Genetic predispositions for immunological features in chronic liver diseases other than autoimmune hepatitis

Background/Aims: Human leukocyte antigens DR3 and DR4 influence susceptibility for type 1 autoimmune hepatitis and affect its immunological manifestations. We aimed to determine if autoimmune features in patients with chronic liver diseases other than autoimmune hepatitis are associated with these same antigens. Methods: One hundred and seventy-eight patients were evaluated. Class II typing was performed by restriction fragment length polymorphism in all patients and 80 normal subjects. Results: One or more autoantibodies, including antinuclear antibodies (28%), smooth muscle antibodies (8%), thyroid antibodies (18%) and antimitochondrial antibodies (13%), were found in 92 patients (52%). Concurrent clinical diseases of an immunological nature were recognized in 53 patients (30%).
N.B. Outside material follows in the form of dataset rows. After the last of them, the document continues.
Definition sync_invoice_table (fuel : nat) (remote : Remote)
    (nexudus_space_id : Value) : World -> option (Res unit * World) :=
  let payload : gmap string Value :=
    <["CoworkerInvoice_Paid" := VStr "false"]> (<["size" := VInt 100]> ∅) in
  sync_table fuel remote nexudus_space_id add_or_overwrite_invoice payload
    "billing/coworkerinvoices" "CoworkerInvoice_Business".

(** * Reasoning about one Member reconciliation

    What [add_or_overwrite_member] does to a row is a sequence of attribute
    assignments that stops at the first exception.  [member_patch] computes
    that sequence and [member_result] the way the call ends; both depend on
    the record alone. *)

Inductive Field : Type :=
  | F_nexudus_user_id | F_fullname | F_billing_name | F_email
  | F_routing_number | F_account_number | F_process_automatically.

#[global] Instance Field_eq_dec : EqDecision Field.
Proof. solve_decision. Defined.

Definition get (f : Field) (m : Member.t) : Value :=
  match f with
  | F_nexudus_user_id => Member.nexudus_user_id m
  | F_fullname => Member.fullname m
  | F_billing_name => Member.billing_name m
  | F_email => Member.email m
  | F_routing_number => Member.routing_number m
  | F_account_number => Member.account_number m
  | F_process_automatically => Member.process_automatically m
  end.

Definition assign (a : Field * Value) (m : Member.t) : Member.t :=
  match fst a with
  | F_nexudus_user_id => Member.set_nexudus_user_id (snd a) m
  | F_fullname => Member.set_fullname (snd a) m
  | F_billing_name => Member.set_billing_name (snd a) m
  | F_email => Member.set_email (snd a) m
  | F_routing_number => Member.set_routing_number (snd a) m
  | F_account_number => Member.set_account_number (snd a) m
  | F_process_automatically => Member.set_process_automatically (snd a) m
  end.

(** A patch is a list of assignments, applied from left to right. *)
Definition overwrite (p : list (Field * Value)) (m : Member.t) : Member.t :=
  fold_left (fun m a => assign a m) p m.

(** [nstrip(routing) and nstrip(account)], as a truth value *)
Definition ach_populated (routing account : Value) : Exn + bool :=
  match nstrip routing with
  | inl e => inl e
  | inr sr =>
      if truthy sr then
        match nstrip account with
        | inl e => inl e
        | inr sa => inr (truthy sa)
        end
      else inr false
  end.

Definition member_patch (record : Rec) (already_stored : bool)
    : list (Field * Value) * Res unit :=
  match record !! "Id" with
  | None => ([], Raise (KeyError "Id"))
  | Some k =>
  let p := [(F_nexudus_user_id, k)] in
  match record !! "FullName" with
  | None => (p, Raise (KeyError "FullName"))
  | Some fn =>
  let p := p ++ [(F_fullname, fn)] in
  match record !! "BillingName" with
  | None => (p, Raise (KeyError "BillingName"))
  | Some bn =>
  let p := p ++ [(F_billing_name, if truthy bn then bn else fn)] in
  match record !! "Email" with
  | None => (p, Raise (KeyError "Email"))
  | Some em =>
  let p := p ++ [(F_email, em)] in
  match record !! "BankBranch" with
  | None => (p, Raise (KeyError "BankBranch"))
  | Some br =>
  let p := p ++ [(F_routing_number, br)] in
  match record !! "BankAccount" with
  | None => (p, Raise (KeyError "BankAccount"))
  | Some ba =>
  let p := p ++ [(F_account_number, ba)] in
  match ach_populated br ba with
  | inl e => (p, Raise e)
  | inr populated =>
  let p :=
    if populated then
      if already_stored then p
      else p ++ [(F_process_automatically, PROCESS_AUTOMATICALLY config)]
    else p ++ [(F_process_automatically, VBool false)] in
  match em with
  | VStr _ => (p, Ok tt)
  | _ => (p, Raise TypeError)
  end end end end end end end end.

Definition member_result (record : Rec) : Res unit :=
  snd (member_patch record true).

(** The rows of the session after one call. *)
Definition member_step (record : Rec) (rows : list Member.t)
    : list Member.t :=
  match record !! "Id" with
  | None => rows
  | Some k =>
      match find_all (member_has k) rows 0%nat with
      | [] => rows ++ [overwrite (fst (member_patch record false)) Member.new]
      | [i] => alter (overwrite (fst (member_patch record true))) i rows
      | _ =>
          List.filter (fun m => negb (member_has k m)) rows
          ++ [overwrite (fst (member_patch record false)) Member.new]
      end
  end.

(** ** Vocabulary of the specification *)

(** The rows a lookup by remote id matches. *)
Definition members_with (k : Value) (rows : list Member.t) : list Member.t :=
  List.filter (member_has k) rows.

Definition invoices_with (k : Value) (rows : list (Invoice.t Amount))
    : list (Invoice.t Amount) :=
  List.filter (invoice_has k) rows.

(** A bank field as the remote sends it: a string or [null]. *)
Definition is_text (v : Value) : Prop :=
  match v with
  | VNone | VStr _ => True
  | _ => False
  end.

(** The field after trimming; [null] trims to the empty string. *)
Definition trim (v : Value) : string :=
  match v with
  | VStr s => strip s
  | _ => ""
  end.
Patients with antinuclear antibodies had a higher frequency of the A1-B8-DR3 haplotype than patients without these antibodies (27% versus 12%, p=0.04) and patients with concurrent immunological diseases had a higher frequency of HLA DR4 than patients without this antigen (51% versus 26%, p=0.003). Patients with antinuclear antibodies were more commonly DR3 positive than normals (35% versus 16%, p=0.03) and patients with concurrent immunological diseases were more commonly HLA DR4 positive than normals (51% versus 30%, p=0.02). Conclusions: We conclude that the clinical expression of antinuclear antibodies is associated with the A1-B8-DR3 haplotype and the presence of concurrent immunological diseases is related to the DR4 antigen. These clinical manifestations have a genetic basis that is not disease-specific.